Image | Abolitionist Intimacies by El Jones

(Fernwood Publishing)

In Abolitionist Intimacies, El Jones examines the movement to abolish prisons through the Black feminist principles of care and collectivity. Understanding the history of prisons in Canada in their relationship to settler colonialism and anti-Black racism, Jones observes how practices of intimacy become imbued with state violence at carceral sites including prisons, policing and borders, as well as through purported care institutions such as hospitals and social work.
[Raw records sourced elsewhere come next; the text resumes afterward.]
(** What becomes of a transaction that was in the pool when the closing began and that no
    other thread takes or expires. *)
Definition closing (handle : Z) (tr : list xev) (l : list (bool * xev)) (c : closer) (s : xsys) (p : positive) : Prop :=
  (reqs s !! p = Some RqWaiting /\ (exists t, heap (mgr s) !! p = Some t /\ ipfHandle t = handle) /\ (forall rc, XWait p rc ∉ events l) /\
     (fate_of (tr ++ events l) p = Some InPool \/ fate_of (tr ++ events l) p = Some Taken /\ c = ClTaken p)) \/
  (fate_of (tr ++ events l) p = Some Closed /\ p ∉ pooled (mgr s) /\ forall rc, XWait p rc ∈ events l -> rc = ESIF_E_SESSION_DISCONNECTED).

Lemma pooled_closed tr s p : xinv tr s -> fate_of tr p = Some Closed -> p ∉ pooled (mgr s).
Proof. intros Hi Hf Hp. destruct (pooled_waits tr s p Hi Hp) as (? & _ & _ & ? & _). congruence. Qed.

Lemma closing_step handle tr l c s ev s' b c' p : let tr1 := tr ++ events l in
  xinv tr1 s -> is_send_failed ev = false -> xstep s ev s' -> closing handle tr l c s p ->
  (b = false /\ touches p ev = false /\ c' = c) \/ (b = true /\ close_step handle c ev c') ->
  closing handle tr (l ++ [(b, ev)]) c' s' p.
Proof.
  intros tr1 Hi Hev Hs Hcl Hcase. pose proof (xstep_inv _ _ _ _ Hi Hev Hs) as Hi'.
  assert (Ef : fate_of (tr ++ events (l ++ [(b, ev)])) p = next_fate p (fate_of tr1 p) ev) by (unfold tr1; by rewrite events_snoc, app_assoc, fate_snoc).
  assert (Hin : forall rc, XWait p rc ∈ events (l ++ [(b, ev)]) -> XWait p rc ∈ events l \/ ev = XWait p rc).
  { intros rc. rewrite events_snoc, elem_of_app, list_elem_of_singleton. intros [?|<-]; auto. }
  unfold closing. rewrite Ef. destruct Hcl as [(Hp & (t & Et & Eh) & Hno & Hf)|(Hf & Hnp & Hrc)].
  - assert (Hnw : forall rc, ev <> XWait p rc).
    { intros rc ->. inversion Hs; subst. destruct (wait_fate tr1 s p Hi Hp) as (t0 & _ & Hw). destruct Hf as [Hf|[Hf _]]; unfold tr1 in *; rewrite Hf in Hw; congruence. }
    destruct (waiting_kept tr1 s ev s' p t Hi Hev Hs Hp Et Hnw) as (Hp' & t' & Et' & Eh').
    assert (Hkeep : (exists t, heap (mgr s') !! p = Some t /\ ipfHandle t = handle) /\ forall rc, XWait p rc ∉ events (l ++ [(b, ev)])).
    { split; [exists t'; split; [done|congruence]|]. intros rc Hrc. destruct (Hin rc Hrc) as [H|H]; [by apply (Hno rc)|by apply (Hnw rc)]. }
    destruct Hcase as [(-> & Ht & ->)|(-> & Hcs)]; [left; rewrite (touches_fate p _ _ Ht); tauto|].
    destruct Hcs as [q|q|]; cbn [next_fate].
    + left. destruct (decide (Some q = Some p)) as [[= ->]|Hne]; [destruct Hkeep; by split_and!; [..|right]|].
      destruct Hkeep. split_and!; try done. destruct Hf as [Hf|[Hf Hc]]; [by left|done].
    + destruct (decide (q = p)) as [->|Hne].
      * right. split; [done|]. split; [eapply (pooled_closed (tr1 ++ [XDisconnect p])); [done|]; rewrite fate_snoc; cbn; by rewrite decide_True|]. intros rc Hrc. by destruct Hkeep as [_ H]; destruct (H rc).
      * left. destruct Hkeep. split_and!; try done. destruct Hf as [Hf|[_ [= ->]]]; [by left|done].
    + left. destruct Hkeep. rewrite decide_False by done. split_and!; try done. destruct Hf as [Hf|[_ Hc]]; [by left|done].
  - right. assert (Ef' : next_fate p (fate_of tr1 p) ev = Some Closed).
    { destruct Hcase as [(-> & Ht & ->)|(-> & Hcs)]; [by rewrite (touches_fate p _ _ Ht)|]. destruct Hcs as [q|q|]; cbn [next_fate]; unfold tr1; rewrite Hf.
      - rewrite decide_False; [done|]. intros [= ->]. inversion Hs as [| | | | |? ? ? m1 E1| | | | | |]; subst.
        destruct (get_spec handle IPFTRX_MATCHANY (mgr s)) as (r' & m' & E' & _ & _ & _ & Hr); [intros x Hx; apply (xi_ptrs _ _ Hi); by left|].
        rewrite E1 in E'. injection E' as <- <-. destruct Hr as (l1 & l2 & _ & El & _). apply Hnp. rewrite El. set_solver.
      - by destruct (decide (q = p)).
      - by rewrite decide_False. }
    split; [done|]. split; [eapply (pooled_closed (tr1 ++ [ev])); [done|]; by rewrite fate_snoc|]. intros rc Hw. destruct (Hin rc Hw) as [H| ->]; [by apply Hrc|].
    inversion Hs as [| | |q rc' m Hq E| | | | | | | |]; subst. destruct (wait_fate tr1 s p Hi Hq) as (t0 & _ & Hw0). unfold tr1 in Hw0. rewrite Hf in Hw0. destruct Hw0 as [m' Hw0]. congruence.
Qed.
Lemma closing_run handle tr s0 l c s p t : xrun tr s0 -> close_run handle s0 l c s -> sends_succeed (tr ++ events l) ->
  p ∈ pooled (mgr s0) -> heap (mgr s0) !! p = Some t -> ipfHandle t = handle -> (forall ev, (false, ev) ∈ l -> touches p ev = false) -> closing handle tr l c s p.
Proof.
  intros Hr Hc Hsend Hp Et Eh. revert Hsend. induction Hc as [|l c s ev s' Hc IH Hs _|l c s ev s' c' Hc IH Hs Hcl]; intros Hsend Hno.
  - cbn in Hsend. rewrite app_nil_r in Hsend. destruct (pooled_waits tr s0 p (xrun_inv _ _ Hr Hsend) Hp) as (t0 & _ & Hw & Hf & _). left. cbn. rewrite app_nil_r. split_and!; [done|by exists t|by intros ? ?%elem_of_nil|by left].
  - rewrite events_snoc, app_assoc in Hsend. apply Forall_app in Hsend as [Hsend [Hev _]%Forall_cons].
    apply (closing_step handle tr l c s ev s' false c p); [by apply xrun_inv; [eapply close_xrun|]|done|done|apply IH; [done|]; intros e He; apply Hno, elem_of_app; by left|].
    left. split_and!; try done. apply Hno, elem_of_app. right. left.
  - rewrite events_snoc, app_assoc in Hsend. apply Forall_app in Hsend as [Hsend [Hev _]%Forall_cons].
    apply (closing_step handle tr l c s ev s' true c' p); [by apply xrun_inv; [eapply close_xrun|]|done|done|apply IH; [done|]; intros e He; apply Hno, elem_of_app; by left|]. by right.
Qed.
(* ===== verification/HandleMgr.v ===== *)
(** * The handle manager: ESIF/Products/ESIF_UF/Sources/esif_uf_handlemgr.c

    A bitmap with one bit per slot, in lines of 64, that grows by a line at a
    time up to 65536 slots.  A handle is a slot and, above it, an instance
    counter that goes up whenever the search for a free slot starts over.

    An operation has no outcome ([None]) where the code would leave the bitmap. *)

From S2P Require Import Prelude.
From stdpp Require Import list gmap sets.
Local Open Scope Z_scope.
Local Open Scope dptf_scope.

Definition ESIF_HNDLMGR_NUM_HANDLE_BITS : Z := 16.
Definition ESIF_HNDLMGR_MAX_HANDLES : Z := Z.shiftl 1 ESIF_HNDLMGR_NUM_HANDLE_BITS.
Definition ESIF_HNDLMGR_MAX_HANDLE_MAP_SIZE : Z := ESIF_HNDLMGR_MAX_HANDLES / 8.
Definition ESIF_HNDLMGR_MIN_HANDLE_LINES : Z := 1.
Definition ESIF_HNDLMGR_HANDLES_PER_LINE : Z := 64.
Definition ESIF_HNDLMGR_LINE_SIZE : Z := ESIF_HNDLMGR_HANDLES_PER_LINE / 8.
Definition ESIF_HNDLMGR_HANDLE_MASK : Z := Z.ldiff (2 ^ 64 - 1) (u64 (Z.shiftl (2 ^ 64 - 1) ESIF_HNDLMGR_NUM_HANDLE_BITS)).

Record EsifHandleMgr : Type := mk_mgr {
  handleMapPtr : list Z;
  handleMapSize : Z;
  numAvailableHandles : Z;
  curLine : Z;
  curPos : Z;
  instanceCounter : Z
}.

Abbreviation HM := (SM EsifHandleMgr).

Definition EsifHandleMgr_IsReservedHandle (handle : Z) : bool :=
  (handle =? ESIF_HANDLE_DEFAULT) || (handle =? ESIF_HANDLE_PRIMARY_PARTICIPANT) ||
  (handle =? ESIF_HANDLE_MATCH_ANY_EVENT) || (handle =? ESIF_INVALID_HANDLE).

(** The two allocations; the second is the map's. *)
Definition EsifHandleMgr_Create (mem_self mem_map : bool) : option EsifHandleMgr :=
  if mem_self && mem_map then
    let size := ESIF_HNDLMGR_MIN_HANDLE_LINES * ESIF_HNDLMGR_LINE_SIZE in
    Some (mk_mgr (replicate (Z.to_nat (size / ESIF_HNDLMGR_LINE_SIZE)) 0) size
      (ESIF_HNDLMGR_MIN_HANDLE_LINES * ESIF_HNDLMGR_HANDLES_PER_LINE) 0 0 0)
  else None.

Definition EsifHandleMgr_AllocateAdditionalHandles (mem : bool) : HM Z :=
  if mem then
    smodify (fun s => mk_mgr (handleMapPtr s ++ [0]) (u64 (handleMapSize s + ESIF_HNDLMGR_LINE_SIZE))
      (u64 (numAvailableHandles s + ESIF_HNDLMGR_HANDLES_PER_LINE)) (curLine s) (curPos s) (instanceCounter s)) ;!
    sret ESIF_OK
  else sret ESIF_E_NO_MEMORY.

(** The handle of a slot. *)
Definition mk_handle (s : EsifHandleMgr) (lineNum pos : Z) : Z :=
  Z.lor (u64 (lineNum * ESIF_HNDLMGR_HANDLES_PER_LINE + pos)) (u64 (Z.shiftl (instanceCounter s) ESIF_HNDLMGR_NUM_HANDLE_BITS)).

(** The inner loop, for [n] positions from [pos]: the handle found. *)
Fixpoint find_pos (n : nat) (lineNum line pos : Z) : HM (option Z) :=
  match n with
  | O => sret None
  | S n =>
      let! s := sget in
      if Z.land line (u64 (Z.shiftl 1 pos)) =? 0 then
        let handle := mk_handle s lineNum pos in
        if EsifHandleMgr_IsReservedHandle handle then find_pos n lineNum line (pos + 1)
        else
          let! old := of_option (handleMapPtr s !! Z.to_nat lineNum) in
          sput (mk_mgr (<[Z.to_nat lineNum := Z.lor old (u64 (Z.shiftl 1 pos))]> (handleMapPtr s)) (handleMapSize s)
            (u64 (numAvailableHandles s - 1)) lineNum pos (instanceCounter s)) ;!
          sret (Some handle)
      else find_pos n lineNum line (pos + 1)
  end.

(** The outer loop, for [n] lines from [lineNum]. *)
Fixpoint find_line (n : nat) (lineNum stopLineNum pos stopPos : Z) : HM (option Z) :=
  match n with
  | O => sret None
  | S n =>
      let! s := sget in
      let! line := of_option (handleMapPtr s !! Z.to_nat lineNum) in
      let lastPos := if lineNum =? stopLineNum then stopPos else ESIF_HNDLMGR_HANDLES_PER_LINE - 1 in
      let! r := find_pos (Z.to_nat (lastPos + 1 - pos)) lineNum line pos in
      match r with
      | Some h => sret (Some h)
      | None => find_line n (lineNum + 1) stopLineNum 0 stopPos
      end
  end.

Definition EsifHandleMgr_FindHandleInRegion (startLineNum stopLineNum startPos stopPos : Z) : HM (Z * option Z) :=
  let! r := find_line (Z.to_nat (stopLineNum + 1 - startLineNum)) startLineNum stopLineNum startPos stopPos in
  sret (match r with Some h => (ESIF_OK, Some h) | None => (ESIF_E_INVALID_HANDLE, None) end).
(* ===== verification/Participant.v ===== *)
(** * Participants: esif_uf_participant.c

    A participant is created from the data of the lower framework or of a conjure,
    selects its support package, has up to ten domains and lives as long as there
    are references to it: [EsifUp_DestroyParticipant] waits until the last one has
    been put back.

    Participants are objects on a heap; [None] is the NULL pointer, and a call on an
    object that has been freed has no outcome.  Nor has a wait for an event that
    nobody sets: the model runs one thread.  The support packages are a parameter
    ([dsp_mgr]); calls of other components that give nothing back are recorded in
    [calls].  Of a participant's data the fields that decide something are there;
    [md_rest] stands for those that are only copied. *)

From S2P Require Import Prelude.
From stdpp Require Import list gmap strings.
Local Open Scope Z_scope.
Local Open Scope dptf_scope.

Definition ESIF_FLAG_DPTFZ : Z := 1.
Definition ESIF_FLAG_EXTERN_DPTFZ : Z := 2.
Definition ESIF_FLAG_AUTO_ENUMERATED : Z := 8.
Definition ESIF_PARTICIPANT_ENUM_CONJURE : Z := 3.
Definition ESIF_INSTANCE_LF : Z := 0.
Definition ESIF_INSTANCE_INVALID : Z := 255.
Definition ESIF_DOMAIN_TYPE_NVME : Z := 29.
Definition ESIF_DOMAIN_MAX : Z := 10.
Definition ESIF_E_DSP_ALREADY_LOADED : Z := 1501.

Definition has_flag (flags f : Z) : bool := negb (Z.land flags f =? 0).

(* ------------------------------------------------------------------ *)
(** ** Data *)

(** What a participant is created from; [md_id] is the lower framework's. *)
Inductive eEsifParticipantOrigin : Type := eParticipantOriginLF | eParticipantOriginUF.
#[export] Instance origin_eq_dec : EqDecision eEsifParticipantOrigin.
Proof. solve_decision. Defined.
Record metadata : Type := mk_metadata {
  origin : eEsifParticipantOrigin;
  md_id : Z;
  md_enumerator : Z;
  md_flags : Z;
  md_name : string;
  md_acpi_type : Z;
  md_acpi_device : string;
  md_device_name : string;
  md_device_path : string;
  md_port : Z;
  md_scbl : Z;
  md_rest : Z
}.

Record EsifUpData : Type := mk_EsifUpData {
  fName : string;
  fEnumerator : Z;
  fFlags : Z;
  fAcpiType : Z;
  fAcpiDevice : string;
  fDevicePath : string;
  fPort : Z;
  fScbl : Z;
  fRest : Z
}.

(** Of a domain only [participantId]. *)
Record EsifUp : Type := mk_EsifUp {
  fInstance : Z;
  fLpInstance : Z;
  fLpAlias : Z;
  fDspPtr : option Z;
  fMetadata : EsifUpData;
  fOrigin : eEsifParticipantOrigin;
  domainCount : Z;
  domains : list Z;
  refCount : Z;
  markedForDelete : bool;
  deleteEvent : bool
}.

(** The support packages: which one a participant selects, by what code it is found,
    and what it says about domains and actions. *)
Record dsp_mgr : Type := mk_dsp_mgr {
  EsifDspMgr_SelectDsp : EsifUpData -> option string;
  esif_send_dsp : string -> Z -> Z;
  esif_uf_dm_select_dsp_by_code : string -> option Z;
  get_domain_count : Z -> Z;
  num_fpc_domains : Z -> nat;
  contained_actions : Z -> Z -> bool
}.

(** What other components are asked to do; a participant by its address. *)
Inductive domain_op : Type := DO_StopTempPoll | DO_StopStatePoll | DO_RegisterForTempPoll | DO_RegisterForStatePoll | DO_UnRegisterForTempPoll
  | DO_UnRegisterForStatePoll | DO_Poll | DO_InitTempPoll | DO_DspReadyInit | DO_ReevaluateCaps | DO_UnInit.
Inductive call : Type :=
  | C_SendDsp (dspName : string) (id : Z)
  | C_Domain (up domain : Z) (op : domain_op)
  | C_SetPrimitive (up id : Z) (domain : Z) (value : Z)
  | C_DestroyArbitrationContext (up : Z)
  | C_AppsCreate (up : Z)
  | C_AppsDestroy (up : Z)
  | C_ThermalApiCreate (up : Z)
  | C_ActivityLogging (up : Z)
  | C_SignalEvent (instance event : Z)
  | C_DestroyConjuredLf (name : string)
  | C_CreateLpFromMeta (name : string)
  | C_CreateActionAssociated (action : Z).

Record pst : Type := mk_pst { ups : gmap Z EsifUp; next_up : Z; calls : list call }.
Abbreviation PS := (SM pst).

Definition load (a : Z) : PS EsifUp := fun s => match ups s !! a with Some u => Some (u, s) | None => None end.
Definition store (a : Z) (u : EsifUp) : PS unit := smodify (fun s => mk_pst (<[a := u]> (ups s)) (next_up s) (calls s)).
Definition update (a : Z) (f : EsifUp -> EsifUp) : PS unit := let! u := load a in store a (f u).
Definition emit (c : call) : PS unit := smodify (fun s => mk_pst (ups s) (next_up s) (calls s ++ [c])).
Definition new_up (u : EsifUp) : PS Z := fun s => Some (next_up s, mk_pst (<[next_up s := u]> (ups s)) (next_up s + 1) (calls s)).
Definition free_up (a : Z) : PS unit := let! _ := load a in smodify (fun s => mk_pst (delete a (ups s)) (next_up s) (calls s)).

Definition with_life (rc : Z) (m e : bool) (u : EsifUp) : EsifUp :=
  mk_EsifUp (fInstance u) (fLpInstance u) (fLpAlias u) (fDspPtr u) (fMetadata u) (fOrigin u) (domainCount u) (domains u) rc m e.
Definition with_instance (i : Z) (u : EsifUp) : EsifUp :=
  mk_EsifUp i (fLpInstance u) (fLpAlias u) (fDspPtr u) (fMetadata u) (fOrigin u) (domainCount u) (domains u) (refCount u) (markedForDelete u) (deleteEvent u).
Definition with_lp (i : Z) (o : eEsifParticipantOrigin) (u : EsifUp) : EsifUp :=
  mk_EsifUp (fInstance u) i (fLpAlias u) (fDspPtr u) (fMetadata u) o (domainCount u) (domains u) (refCount u) (markedForDelete u) (deleteEvent u).
Definition with_dsp (d : option Z) (u : EsifUp) : EsifUp :=
  mk_EsifUp (fInstance u) (fLpInstance u) (fLpAlias u) d (fMetadata u) (fOrigin u) (domainCount u) (domains u) (refCount u) (markedForDelete u) (deleteEvent u).
Definition with_domains (n : Z) (l : list Z) (u : EsifUp) : EsifUp :=
  mk_EsifUp (fInstance u) (fLpInstance u) (fLpAlias u) (fDspPtr u) (fMetadata u) (fOrigin u) n l (refCount u) (markedForDelete u) (deleteEvent u).

Definition EsifUp_IsPrimaryParticipant (u : EsifUp) : bool := has_flag (fFlags (fMetadata u)) ESIF_FLAG_DPTFZ.
(** The accessors; each has a value for NULL. *)
Definition EsifUp_GetInstance (self : option Z) : PS Z := match self with Some a => let! u := load a in sret (fInstance u) | None => sret ESIF_INVALID_HANDLE end.
Definition EsifUp_GetLpInstance (self : option Z) : PS Z := match self with Some a => let! u := load a in sret (fLpInstance u) | None => sret ESIF_INSTANCE_INVALID end.
Definition EsifUp_GetName (self : option Z) : PS string := match self with Some a => let! u := load a in sret (fName (fMetadata u)) | None => sret "UNK"%string end.

(* ------------------------------------------------------------------ *)
(** ** References *)

Definition EsifUp_GetRef (self : option Z) : PS Z :=
  match self with
  | None => sret ESIF_E_PARAMETER_IS_NULL
  | Some a =>
      let! u := load a in
      if markedForDelete u then sret ESIF_E_UNSPECIFIED
      else store a (with_life (u32 (refCount u + 1)) (markedForDelete u) (deleteEvent u) u) ;! sret ESIF_OK
  end.

Definition EsifUp_PutRef (self : option Z) : PS unit :=
  match self with
  | None => sret tt
  | Some a =>
      let! u := load a in
      let n := u32 (refCount u - 1) in
      let needRelease := (n =? 0) && markedForDelete u in
      store a (with_life n (markedForDelete u) (deleteEvent u || needRelease) u)
  end.

Definition esif_ccb_event_wait (a : Z) : PS unit := let! u := load a in if deleteEvent u then sret tt else ub.

(** [n] domains are left, the next is [i]. *)
Fixpoint uninit_domains (n : nat) (a i : Z) : PS unit :=
  match n with
  | O => sret tt
  | S n => if ESIF_DOMAIN_MAX <=? i then ub else emit (C_Domain a i DO_UnInit) ;! uninit_domains n a (i + 1)
  end.

Definition EsifUp_DestroyParticipant (self : option Z) : PS unit :=
  match self with
  | None => sret tt
  | Some a =>
      update a (fun u => with_life (refCount u) true (deleteEvent u) u) ;!
      EsifUp_PutRef (Some a) ;!
      let! u := load a in
      uninit_domains (Z.to_nat (domainCount u)) a 0 ;!
      esif_ccb_event_wait a ;!
      emit (C_DestroyArbitrationContext a) ;!
      free_up a
  end.

(* ------------------------------------------------------------------ *)
(** ** Iterating over the domains *)

Record UpDomainIterator : Type := mk_iterator { it_marker : bool; it_handle : Z; it_upPtr : option Z }.

Definition EsifUpDomain_InitIterator (upPtr : option Z) : PS (Z * UpDomainIterator) :=
  match upPtr with
  | None => sret (ESIF_E_PARAMETER_IS_NULL, mk_iterator false 0 None)
  | Some a =>
      let! rc := EsifUp_GetRef (Some a) in
      if rc =? ESIF_OK then sret (ESIF_OK, mk_iterator true 0 (Some a)) else sret (ESIF_E_NO_CREATE, mk_iterator false 0 None)
  end.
The state also polices intimacy through mechanisms such as prison visits, strip searches and managing community contact with incarcerated people.
Despite this, Jones argues, intimacy is integral to the ongoing struggles of prisoners for justice and liberation through the care work of building relationships and organizing with the people inside. Through characteristically fierce and personal prose and poetry, and motivated by a decade of prison justice work, Jones observes that abolition is not only a political movement to end prisons; it is also an intimate one deeply motivated by commitment and love. (From Fernwood Publishing)
El Jones is an award-winning poet, journalist, professor and activist from Halifax. Nova Scotia. She is also a journalism instructor at the University of King's College and the fifth Poet Laureate of Halifax.

Interviews with El Jones

Media Video | CBC News Nova Scotia : El Jones performs her powerful poem for Emancipation Day

Caption: El Jones, a poet and educator from Halifax, sheds light on the brutal history of slavery in Nova Scotia, and why the struggle for freedom continues today.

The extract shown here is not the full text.